Julian Stingele, PhD
DNA and RNA molecules are damaged by tens of thousands of lesions every day in every cell. Failure to repair the damage causes tumorigenesis, premature aging, and neurodegeneration. Thus, cells employ highly-specialized mechanisms to detect, signal and repair different types of lesions. Loss-of-function mutations in crucial DNA repair genes are responsible for the severe genome instability observed in many cancer cells. In turn, this renders cancer cells sensitive to DNA damage-inducing chemotherapeutics and to inhibition of other repair factors, which can be exploited for targeted anti-cancer therapies.
Julian Stingele’s laboratory combines biochemical and genetic approaches to study the endogenous sources of DNA and RNA damage as well as the mechanistic principles governing the cellular responses to these threats. His research has the ultimate goal to reveal how the damage caused by endogenous reactive metabolites to genome, transcriptome, and proteome causes aging, neurodegeneration and cancer.

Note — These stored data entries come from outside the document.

(* ===== verification/RunControl.v ===== *)
(** The controller's operations on plans, jobs and runs: [create_plan] to
    [reap_expired_leases] of [impl Store] in [crates/cyc-controller/src/store.rs].

    Each definition is one public method, from its argument checks to its commit;
    [ControllerDb.run] is the transaction around it.  Almost every method first
    expires leases at the current clock, so its guards see no lease that is past
    its deadline. *)
From Stdlib Require Import ZArith NArith Lia String.
From stdpp Require Import base option list numbers sets gmap sorting.
From S2P Require Import Prelude Text Crates Protocol Snapshot RunState JobSpec CanonicalJson Scheduler NodeState PlacementBinding WorkerReports WorkerRun Cleanup ControllerDb Planning FleetNodes Leases NodeWrites Uploads CompletionEvidence.
Open Scope rust_scope.

(** [store::RunEvidence]: what a transition writes into the run. *)
Module TransitionEvidence.
Record RunEvidence := {
  exit_code : option Z;
  error : option rstr;
  artifact_ids : option (list Uuid)
}.
Definition default : RunEvidence := {| exit_code := None; error := None; artifact_ids := None |}.
(** The guard of both transition methods. *)
Definition present (e : RunEvidence) : bool :=
  is_some (exit_code e) || is_some (error e) || is_some (artifact_ids e).
End TransitionEvidence.
Import TransitionEvidence.

Record WorkerClaim := {
  wcl_stored : StoredJob;
  wcl_job_digest : rstr;
  wcl_lease_id : Uuid;
  wcl_lease_until : DateTime;
  wcl_run_credential : rstr
}.
Record WorkerHeartbeat := {
  whb_stored : StoredJob;
  whb_lease_id : Uuid;
  whb_lease_until : DateTime
}.
Record LeaseRenewal := { ren_run_id : Uuid; ren_lease_id : Uuid; ren_expires_at : DateTime }.
Record CleanupSnapshot := {
  csn_stored : StoredJob;
  csn_cleanup : option StoredCleanup;
  csn_completion : option StoredCompletion;
  csn_obligation : option StoredCleanupObligation
}.

Definition apply_run_evidence (evidence : RunEvidence) (run : Run) : Run :=
  let run := if JobState.is_terminal (run_state run)
             then set_run_exit_code (exit_code evidence) (set_run_error (error evidence) run)
             else run in
  match artifact_ids evidence with
  | Some ids => set_run_artifact_ids ids run
  | None => run
  end.
(* ===== verification/FleetView.v ===== *)
(** The picture of the fleet that the controller gives to its clients
    ([crates/cyc-controller/src/store.rs]): every node with its documents, the slots and
    resources left on it, its reservations and the reasons that keep it from work. *)
From Stdlib Require Import ZArith NArith Lia String.
From stdpp Require Import base option list numbers sets gmap sorting.
From S2P Require Import Prelude Text Crates Protocol Snapshot RunState JobSpec CanonicalJson Scheduler NodeState PlacementBinding WorkerReports WorkerRun Cleanup ControllerDb Planning FleetNodes Leases NodeWrites Uploads CompletionEvidence RunControl.
Open Scope rust_scope.

Record FleetDocument (T : Type) := {
  fd_document : T;
  fd_revision : option Z;
  fd_digest : option rstr;
  fd_observed_at : DateTime;
  fd_received_at : DateTime
}.
Arguments fd_document {T} _.
Arguments fd_revision {T} _.
Record FleetSlotView := {
  fs_configured : N;
  fs_containment_max_safe : N;
  fs_effective : N;
  fs_reserved : N;
  fs_available : N
}.
Record FleetReservationView := {
  fr_lease_id : Uuid;
  fr_run_id : Uuid;
  fr_job_id : Uuid;
  fr_phase : LeasePhase.t;
  fr_slots : N;
  fr_cpu_cores : N;
  fr_memory_mib : N;
  fr_disk_mib : N;
  fr_gpu_device_id : option rstr;
  fr_gpu_vram_mib : N;
  fr_gpu_exclusive : bool;
  fr_expires_at : DateTime
}.
Record FleetNodeView := {
  fn_node_id : Uuid;
  fn_config : FleetDocument NodeConfig;
  fn_inventory : FleetDocument NodeInventory;
  fn_telemetry : FleetDocument NodeTelemetry;
  fn_availability : NodeAvailability.t;
  fn_availability_reasons : list rstr;
  fn_effective_slots : FleetSlotView;
  fn_effective_resources : NodeResources;
  fn_reservations : list FleetReservationView
}.
Record FleetSnapshot := {
  fl_fleet_revision : N;
  fl_observed_at : DateTime;
  fl_nodes : list Node;
  fl_node_views : list FleetNodeView;
  fl_recent_jobs : list StoredJob
}.

(** ** Reasons *)
Definition availability_reasons (view : NodeMergeView) : list rstr :=
  match view_availability view with
  | NodeAvailability.Available => []
  | NodeAvailability.Degraded => [lit "worker reports degraded health"]
  | NodeAvailability.Draining => [lit "controller or worker is draining new work"]
  | NodeAvailability.Disabled => [lit "node is disabled by controller configuration"]
  | NodeAvailability.Offline => [lit "worker reports offline"]
  | NodeAvailability.Stale =>
      [lit "last accepted telemetry is older than " ++ fmt_Z NODE_FRESHNESS_SECONDS ++ lit " seconds"]
  end.
Definition reason_if (b : bool) (reason : rstr) : list rstr := if b then [reason] else [].
Definition exceeds (maximum : option N) (value : N) : bool := is_some_and maximum (λ m, (m <? value)%N).
(** The reasons that capacity policy and reservations add. *)
Definition policy_reasons (capacity : CapacityPolicy) (inventory : NodeInventory) (telemetry : NodeTelemetry)
    (containment_max_safe reserved_slots : N) : list rstr :=
  let configured := cp_max_concurrent_jobs capacity in
  let effective := N.min configured containment_max_safe in
  let cpu := load_cpu_percent (tel_load telemetry) in
  let memory := memory_used_percent inventory telemetry in
  reason_if (containment_max_safe <? configured)%N
    (lit "configured slots " ++ fmt_N configured ++ lit " clamped by containment maxSafeSlots " ++
     fmt_N containment_max_safe)
  ++ reason_if (0 <? reserved_slots)%N (fmt_N reserved_slots ++ lit " execution slots reserved")
  ++ reason_if ((tel_power_source telemetry == PowerSource.Battery) && negb (cp_allow_on_battery capacity))
       (lit "battery power is disallowed by policy")
  ++ reason_if (exceeds (cp_max_cpu_percent capacity) cpu)
       (lit "CPU " ++ fmt_N cpu ++ lit "% exceeds policy maximum " ++
        fmt_N (unwrap_or (cp_max_cpu_percent capacity) 0%N) ++ lit "%")
  ++ reason_if (exceeds (cp_max_cpu_ewma_percent capacity) (tel_cpu_ewma_percent telemetry))
       (lit "CPU EWMA " ++ fmt_N (tel_cpu_ewma_percent telemetry) ++ lit "% exceeds policy maximum " ++
        fmt_N (unwrap_or (cp_max_cpu_ewma_percent capacity) 0%N) ++ lit "%")
  ++ reason_if (exceeds (cp_max_memory_percent capacity) memory)
       (lit "memory use " ++ fmt_N memory ++ lit "% exceeds policy maximum " ++
        fmt_N (unwrap_or (cp_max_memory_percent capacity) 0%N) ++ lit "%")
  ++ match tel_temperature_c telemetry, cp_max_temperature_c capacity with
     | Some temperature, Some maximum =>
         reason_if (maximum <? temperature)%Z
           (lit "temperature " ++ fmt_Z temperature ++ lit " C exceeds policy maximum " ++ fmt_Z maximum ++ lit " C")
     | _, _ => []
     end
  ++ reason_if (effective <=? reserved_slots)%N (lit "no effective execution slots remain").

Section views.
Context `{UuidCrate, ChronoCrate, SerdeJsonCrate, !StoreSerde, DigestCrate}.
Abbreviation store_result := (result (StoreError.t json_error)).

(** ** Reservations *)

(** [ORDER BY l.node_id, l.created_at, l.id] *)
Definition by_node_and_age (x y : Uuid * LeaseRow) : comparison :=
  then_with (N.compare (lr_node_id x.2) (lr_node_id y.2))
    (then_with (Z.compare (lr_created_at x.2) (lr_created_at y.2)) (N.compare x.1 y.1)).
Definition reservation_view (db : Db) (e : Uuid * LeaseRow) : tx (Uuid * FleetReservationView) :=
  let '(id, l) := e in
  let gpu := db_lease_gpus db !! id in
  expires_at ← timestamp (lr_expires_at l);
  mret (lr_node_id l,
    {| fr_lease_id := id; fr_run_id := lr_run_id l; fr_job_id := lr_job_id l; fr_phase := lr_phase l;
       fr_slots := N.min (as_u64 (lr_slots l)) u32_max; fr_cpu_cores := N.min (as_u64 (lr_cpu_cores l)) u32_max;
       fr_memory_mib := as_u64 (lr_memory_mib l); fr_disk_mib := as_u64 (lr_disk_mib l);
       fr_gpu_device_id := lg_device_id <$> gpu;
       fr_gpu_vram_mib := match gpu with Some g => as_u64 (lg_vram_mib g) | None => 0 end;
       fr_gpu_exclusive := match gpu with Some g => lg_exclusive g != 0%Z | None => false end;
       fr_expires_at := expires_at |}).
(** In the order of the query, with their nodes. *)
Definition list_fleet_reservations (now : Z) : tx (list (Uuid * FleetReservationView)) :=
  db ← get_db;
  map_tx (reservation_view db) (sort_by by_node_and_age (active_leases db now)).
Definition node_reservations (reservations : list (Uuid * FleetReservationView)) (id : Uuid) :
    list FleetReservationView :=
  map snd (List.filter (λ e : Uuid * FleetReservationView, e.1 == id) reservations).
Definition slots_reserved (reservations : list FleetReservationView) : N :=
  fold_left (λ total r, u32_saturating_add total (fr_slots r)) reservations 0%N.

(** ** Nodes *)
Definition NodeResources_default : NodeResources :=
  {| res_logical_cpu_cores := 0; res_available_cpu_cores := 0; res_memory_mib := 0; res_available_memory_mib := 0;
     res_disk_mib := 0; res_available_disk_mib := 0; res_gpus := [] |}.
(** What the scheduler sees of the node, or else its own report. *)
Definition effective_resources (scheduling : list SchedulingNodeRecord) (merged : NodeMergeView) : tx NodeResources :=
  match find_record scheduling (view_id merged) with
  | Some record => mret (node_resources (sn_node (record_scheduling record)))
  | None =>
      match to_node merged with
      | Some (Ok node) => mret (node_resources node)
      | Some (Err _) => mret NodeResources_default
      | None => throw StoreError.Panicked
      end
  end.
Definition fleet_node_view (now : DateTime) (scheduling : list SchedulingNodeRecord)
    (reservations : list (Uuid * FleetReservationView)) (r : NodeRows) : tx FleetNodeView :=
  let config := ncr_document (rows_config r) in
  let inventory := nir_document (rows_inventory r) in
  let telemetry := ntr_document (rows_telemetry r) in
  merged ← liftr (view_of_rows now r);
  let own := node_reservations reservations (rows_id r) in
  let reserved_slots := slots_reserved own in
  capacity ← liftr (effective_capacity_policy config);
  let configured := cp_max_concurrent_jobs capacity in
  let containment_max_safe := ci_max_safe_slots (inv_containment inventory) in
  let effective := N.min configured containment_max_safe in
  resources ← effective_resources scheduling merged;
  mret
    {| fn_node_id := rows_id r;
       fn_config :=
         {| fd_document := config; fd_revision := Some (ncr_revision (rows_config r)); fd_digest := None;
            fd_observed_at := ncr_updated_at (rows_config r); fd_received_at := ncr_updated_at (rows_config r) |};
       fn_inventory :=
         {| fd_document := inventory; fd_revision := Some (nir_revision (rows_inventory r));
            fd_digest := Some (nir_digest (rows_inventory r)); fd_observed_at := nir_observed_at (rows_inventory r);
            fd_received_at := nir_updated_at (rows_inventory r) |};
       fn_telemetry :=
         {| fd_document := telemetry; fd_revision := None; fd_digest := None;
            fd_observed_at := ntr_observed_at (rows_telemetry r);
            fd_received_at := ntr_received_at (rows_telemetry r) |};
       fn_availability := view_availability merged;
       fn_availability_reasons :=
         availability_reasons merged
         ++ policy_reasons capacity inventory telemetry containment_max_safe reserved_slots;
       fn_effective_slots :=
         {| fs_configured := configured; fs_containment_max_safe := containment_max_safe; fs_effective := effective;
            fs_reserved := reserved_slots; fs_available := saturating_sub effective reserved_slots |};
       fn_effective_resources := resources;
       fn_reservations := own |}.
Definition list_fleet_node_views_tx (now : DateTime) : tx (list FleetNodeView) :=
  db ← get_db;
  scheduling ← fresh_available_nodes now;
  reservations ← list_fleet_reservations (unix now);
  map_tx (fleet_node_view now scheduling reservations) (all_node_rows db).
Definition list_fleet_node_views : tx (list FleetNodeView) :=
  now ← utc_now;
  expire_leases (unix now);;
  list_fleet_node_views_tx now.

(** ** The snapshot *)
Definition read_safe_fleet_revision : tx N :=
  db ← get_db;
  let revision := db_fleet_revision db in
  if ((0 <=? revision) && (as_u64 revision <=? MAX_SAFE_JSON_INTEGER)%N)%Z then mret (as_u64 revision)
  else throw StoreError.InvalidFleetRevision.
Definition read_fleet_snapshot_tx (fleet_revision : N) (observed_at : DateTime) (limit : N) : tx FleetSnapshot :=
  views ← list_all_node_views observed_at;
  nodes ← map_tx view_to_node views;
  node_views ← list_fleet_node_views_tx observed_at;
  recent_jobs ← list_jobs_tx limit;
  mret {| fl_fleet_revision := fleet_revision; fl_observed_at := observed_at; fl_nodes := nodes;
          fl_node_views := node_views; fl_recent_jobs := recent_jobs |}.
(** Maintenance is committed first; what follows only reads. *)
Definition fleet_snapshot (limit : N) : tx FleetSnapshot :=
  expire_now;;
  commit;;
  revision ← read_safe_fleet_revision;
  observed_at ← utc_now;
  read_fleet_snapshot_tx revision observed_at limit.
End views.
(** The obligation read is the stored one. *)
Lemma wp_obligation env s (Q : option StoredCleanupObligation → TxState → Prop) run :
  (∀ o s', tx_db s' = tx_db s → tx_files s' = tx_files s →
    (∀ so, o = Some so → ∃ row, db_obligations (tx_db s) !! run = Some row ∧
      so_lease_id so = ob_lease_id row ∧ so_run_id so = run ∧
      (so_reservation_released_at so = None → ob_reservation_released_at row = None) ∧
      (is_Some (so_reservation_released_at so) → is_Some (ob_reservation_released_at row))) → Q o s') →
  WP (get_cleanup_obligation_tx run) env s Q.
Proof.
  intros HQ. unfold get_cleanup_obligation_tx. apply wp_bind, wp_get_db.
  destruct (db_obligations (tx_db s) !! run) as [row|] eqn:Hrow; [|by apply wp_ret, HQ].
  apply wp_bind, wp_reads; [auto with reads|]. intros failure s1 _ D1 F1.
  apply wp_bind, wp_reads; [reads_auto|]. intros cf s2 _ D2 F2.
  do 2 (apply wp_bind, wp_liftr; intros ? _).
  apply wp_bind, wp_reads; [auto with reads|]. intros released s3 Hrel D3 F3.
  apply wp_ret, HQ; [congruence..|]. intros so [= <-]. exists row. cbn. split_and!; [done..| |].
  - intros ->. destruct (ob_reservation_released_at row); [|done]. cbn in Hrel.
    unfold timestamp, mbind, tx_bind, liftr in Hrel. by destruct (ok_or _ _).
  - intros [? ->]. destruct (ob_reservation_released_at row); [done|]. by cbn in Hrel.
Qed.

(** ** Transitions *)
Lemma wp_transition_run env s (Q : StoredJob → TxState → Prop) next error stored :
  (∀ run now, Run_transition now next (st_run stored) = Ok run →
    JobState.can_transition_to (run_state (st_run stored)) next = true →
    run_id run = run_id (st_run stored) → run_job_id run = run_job_id (st_run stored) →
    run_state run = next → run_node_id run = run_node_id (st_run stored) →
    Q (set_st_run run stored) (tick s)) →
  WP (transition_run_to next error stored) env s Q.
Proof.
  intros HQ. unfold transition_run_to. apply wp_bind, wp_utc_now, wp_bind, wp_liftr. intros run Hrun.
  apply map_err_Ok in Hrun. apply wp_ret. eapply HQ; [exact Hrun|..];
    unfold Run_transition in Hrun; destruct (JobState.can_transition_to _ _) eqn:E; cbn in Hrun;
    try done; by injection Hrun as <-.
Qed.
Lemma validate_reads stored : reads (validate_run stored).
Proof. apply reads_liftr. Qed.
Lemma can_transition_live state next :
  JobState.can_transition_to state next = true → JobState.is_terminal state = false.
Proof. by destruct state, next. Qed.
Lemma can_transition_stop state next :
  JobState.can_transition_to state next = true → not_stopping next = false →
  next = JobState.Cancelled ∨ next = JobState.Failed.
Proof. unfold not_stopping. intros _. destruct next; cbn; auto; done. Qed.
(* ===== verification/RunProofs.v ===== *)
(** Every public method of the controller is a sequence of atomic changes, third
    part: claims, heartbeats, transitions, completions, cleanup receipts and
    cancellation. *)
From Stdlib Require Import ZArith NArith Lia String.
From stdpp Require Import base option list numbers sets gmap relations.
From S2P Require Import Prelude Text Crates Protocol Snapshot RunState JobSpec CanonicalJson Scheduler NodeState PlacementBinding WorkerReports WorkerRun Cleanup ControllerDb Planning FleetNodes Leases NodeWrites Uploads CompletionEvidence RunControl Pairings TxLogic Changes ChangeProofs MethodProofs.
Import TransitionEvidence.
Open Scope rust_scope.

Section proofs.
Context `{UuidCrate, ChronoCrate, SerdeJsonCrate, !StoreSerde, DigestCrate}.
Abbreviation WP := (wp moved).
Ltac by_change := apply moved_once.

Lemma list_jobs_reads limit : reads (list_jobs_tx limit).
Proof. unfold list_jobs_tx. reads_auto. Qed.

(** A lease that is still held is updated, or nothing happens. *)
Lemma wp_update_live env s (Q : bool → TxState → Prop) id run allowed f :
  (∀ l, db_leases (tx_db s) !! id = Some l → lr_run_id l = run → lr_released_at l = None →
    allowed l = true → lease_write (tx_db s) id l (f l)) →
  (∀ b v, Q b (with_db (λ d, set_db_leases (v d) d) s)) →
  WP (update_live_lease id run allowed f) env s Q.
Proof.
  intros Hw HQ. unfold update_live_lease. apply wp_bind, wp_get_db.
  assert (with_db (λ d, set_db_leases (db_leases d) d) s = s) as Hsame by (by destruct s as [[] ? ? ?]).
  assert (Q false s) as Hfalse by (rewrite <-Hsame; apply (HQ false db_leases)).
  destruct (db_leases (tx_db s) !! id) as [l|] eqn:Hl; [|by apply wp_ret].
  destruct (_ && _) eqn:E; [|by apply wp_ret].
  rewrite !andb_true_iff, bool_decide_eq_true, is_none_true in E. destruct E as [[E1 E2] E3].
  apply wp_bind, wp_modify.
  - by_change. eapply ch_lease_write; [done|]. by apply Hw.
  - apply wp_ret. exact (HQ true (λ _, _)).
Qed.

(** ** Claims *)
Lemma wp_insert_claim env s (Q : unit → TxState → Prop) run row :
  (∃ job, db_jobs (tx_db s) !! run = Some job ∧ row_state job ≠ JobState.Queued) →
  (∀ v, Q tt (with_db (λ d, set_db_worker_claims (v d) d) s)) →
  WP (insert_claim run row) env s Q.
Proof.
  intros Hjob HQ. unfold insert_claim. apply wp_bind, wp_get_db, wp_bind, wp_guard. intros Hg.
  rewrite orb_false_iff, is_some_false in Hg. destruct Hg as [Hg _].
  apply wp_modify; [by_change; by apply ch_new_claim|]. exact (HQ (λ d, <[run := row]> (db_worker_claims d))).
Qed.
(** What is handed to a worker: a valid job, its digest, and a fresh secret. *)
Record sound_claim (claim : WorkerClaim) : Prop := {
  sc_valid : JobSpec_validate (st_job (wcl_stored claim)) = Ok tt;
  sc_digest : canonical_job_digest (st_job (wcl_stored claim)) = Ok (wcl_job_digest claim);
  sc_secret : ∃ first second, wcl_run_credential claim = uuid_simple first ++ uuid_simple second
}.
Lemma wp_random_secret env s (Q : rstr → TxState → Prop) :
  (∀ first second s', tx_db s' = tx_db s → Q (uuid_simple first ++ uuid_simple second) s') →
  WP random_secret env s Q.
Proof. intros HQ. unfold random_secret. apply wp_bind, wp_new_v4, wp_bind, wp_new_v4, wp_ret. by apply HQ. Qed.
Lemma wp_claim_run env s now node stored row :
  consistent (tx_db s) → db_jobs (tx_db s) !! run_id (st_run stored) = Some row →
  decode_job_row row = Ok stored →
  WP (claim_run now node stored) env s (λ claim _, sound_claim claim).
Proof.
  intros Hc Hrow Hd. apply decode_Ok in Hd. unfold claim_run.
  pose proof (cs_valid _ Hc _ _ Hrow) as Hvalid.
  apply wp_bind, wp_guard. intros Hcancel. apply wp_bind, wp_guard. intros _.
  apply wp_bind, wp_liftr. intros lease _.
  apply wp_bind, wp_transition_run. intros run t _ Hcan Hid Hjob Hstate Hnode.
  apply wp_bind, (wp_cas moved_leases _ _ _ _ row).
  { cbn. by rewrite Hid. }
  { rewrite Hd in *. split; cbn in *; try done.
    - by eapply can_transition_live.
    - right. by rewrite Hstate.
    - congruence. }
  intros t' _. apply wp_bind, wp_random_secret. intros first second s1 D1. cbv zeta.
  apply wp_bind, wp_insert_claim.
  { eexists. cbn. rewrite D1. cbn. rewrite lookup_insert_eq. split; [done|]. unfold row_state. cbn. by rewrite Hstate. }
  intros v.
  apply wp_bind, wp_update_live.
  { intros l _ _ Hr Ha. rewrite orb_true_iff, !bool_decide_eq_true in Ha. by apply lw_claim. }
  intros b v'. apply wp_bind, wp_guard. intros _. apply wp_bind, wp_liftr. intros digest Hdigest%map_err_Ok.
  apply wp_ret. split; cbn in *; [by subst stored|done|by eexists _, _].
Qed.
(** The rows that a claim decodes are rows of the database. *)
Lemma map_decode_rows rows env s (Q : list StoredJob → TxState → Prop) :
  (∀ stored, (∀ x, x ∈ stored → ∃ e, e ∈ rows ∧ decode_job_row e.2 = Ok x) → Q stored s) →
  WP (map_tx (λ e : Uuid * JobRow, liftr (decode_job_row e.2)) rows) env s Q.
Proof.
  revert Q. induction rows as [|e rows IH]; intros Q HQ; cbn [map_tx].
  - apply wp_ret, HQ. by intros x ?%elem_of_nil.
  - apply wp_bind, wp_liftr. intros x Hx. apply wp_bind, IH. intros xs Hxs. apply wp_ret, HQ.
    intros y [->|Hy]%elem_of_cons.
    + exists e. split; [by left|done].
    + destruct (Hxs _ Hy) as (e' & ? & ?). exists e'. split; [by right|done].
Qed.
Lemma wp_claim_job env s credential node :
  consistent (tx_db s) →
  WP (claim_job credential node) env s (λ claim _,
    authentic (tx_db s) credential (node_id node) ∧ from_option sound_claim True claim).
Proof.
  intros Hc. unfold claim_job. apply wp_bind, wp_utc_now, wp_bind, wp_expire; [exact Hc|].
  intros _ s1 Hc1 Hl%expired_lapsed. apply wp_bind, wp_authenticate.
  intros id v Ha%(authentic_before _ _ _ _ Hl). apply wp_bind, wp_guard. intros Hid.
  rewrite negb_bool_decide_false in Hid. subst id.
  eapply wp_mono; [|intros a s' _ Hs; split; [exact Ha|exact Hs]]. clear Ha Hl Hc.
  assert (consistent (tx_db (with_db (λ d, set_db_worker_credentials (v d) d) s1))) as Hc2 by by apply consistent_with.
  apply wp_bind. eapply (wp_use moved_leases); [exact Hc2|apply (wp_upsert_legacy moved_nodes)|].
  intros _ s2 Hc3 _ _. apply wp_bind, wp_get_db, wp_bind, map_decode_rows. intros rows Hrows.
  destruct (List.find _ _) as [stored|] eqn:Hf; [|by apply wp_ret].
  apply find_some in Hf as [Hin%list_elem_of_In _]. destruct (Hrows _ Hin) as ([run row] & He & Hd).
  apply sort_filter_rows in He as [Hrow _]. cbn in Hrow, Hd.
  assert (run_id (st_run stored) = run) as Hrun by (rewrite (decode_Ok _ _ Hd); by apply (cs_keyed _ Hc3)).
  apply wp_bind. eapply wp_mono; [by eapply (wp_claim_run _ _ _ _ _ row); [|rewrite Hrun|]|].
  intros claim s3 _ Hs. by apply wp_ret.
Qed.

(** ** Heartbeats *)
Lemma wp_heartbeat env s credential run_credential run lease version state :
  consistent (tx_db s) →
  WP (worker_heartbeat credential run_credential run lease version state) env s (λ _ _,
    ∃ node, authorized (tx_db s) credential run_credential run lease node
              (unix (env_clock env (tx_tick s)))).
Proof.
  intros Hc. unfold worker_heartbeat. apply wp_claimed; [done|]. cbn zeta. intros node s1 Ha Hc1 _.
  eapply wp_mono; [|intros; by exists node]. instantiate (1 := λ _ _, True). clear Ha Hc.
  apply wp_bind, run_job_reads; [done|]. intros stored row _ _ _.
  do 3 (apply wp_bind, wp_guard; intros _). cbv zeta. apply wp_bind, wp_get_db, wp_bind.
  eapply (wp_mono _ _ _ _ (λ _ _, True)).
  { destruct (db_worker_claims (tx_db s1) !! run) as [c|] eqn:Hcl; [|by apply wp_ret].
    destruct (_ && _) eqn:E; [|by apply wp_ret]. unfold claim_live in E.
    rewrite !andb_true_iff, is_none_true in E. destruct E as [_ [E _]].
    apply wp_bind, wp_modify; [|by apply wp_ret]. by_change. by apply ch_renew_claim. }
  intros b s2 _ _. apply wp_bind, wp_update_live.
  { intros l _ _ Hr (_ & _ & Hp)%executing_phase. by apply lw_extend. }
  intros b' v. apply wp_bind, wp_guard. intros _. by apply wp_ret.
Qed.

Julian Stingele is a Tenure-Track Professor at the Gene Center and the Department of Biochemistry of the Ludwig-Maximilians-University Munich, Germany. He was previously a postdoctoral fellow with Simon Boulton at the Francis Crick Institute, London, UK and a graduate student with Stefan Jentsch at Max Planck Institute of Biochemistry, Martinsried, Germany. In recognition of his work, Julian Stingele was awarded the Bayer Early Excellence in Science Award, ERC Starting Grant, Alfried Krupp-Award, EMBO Long-Term Fellowship and the EMBO Young Investigator Award.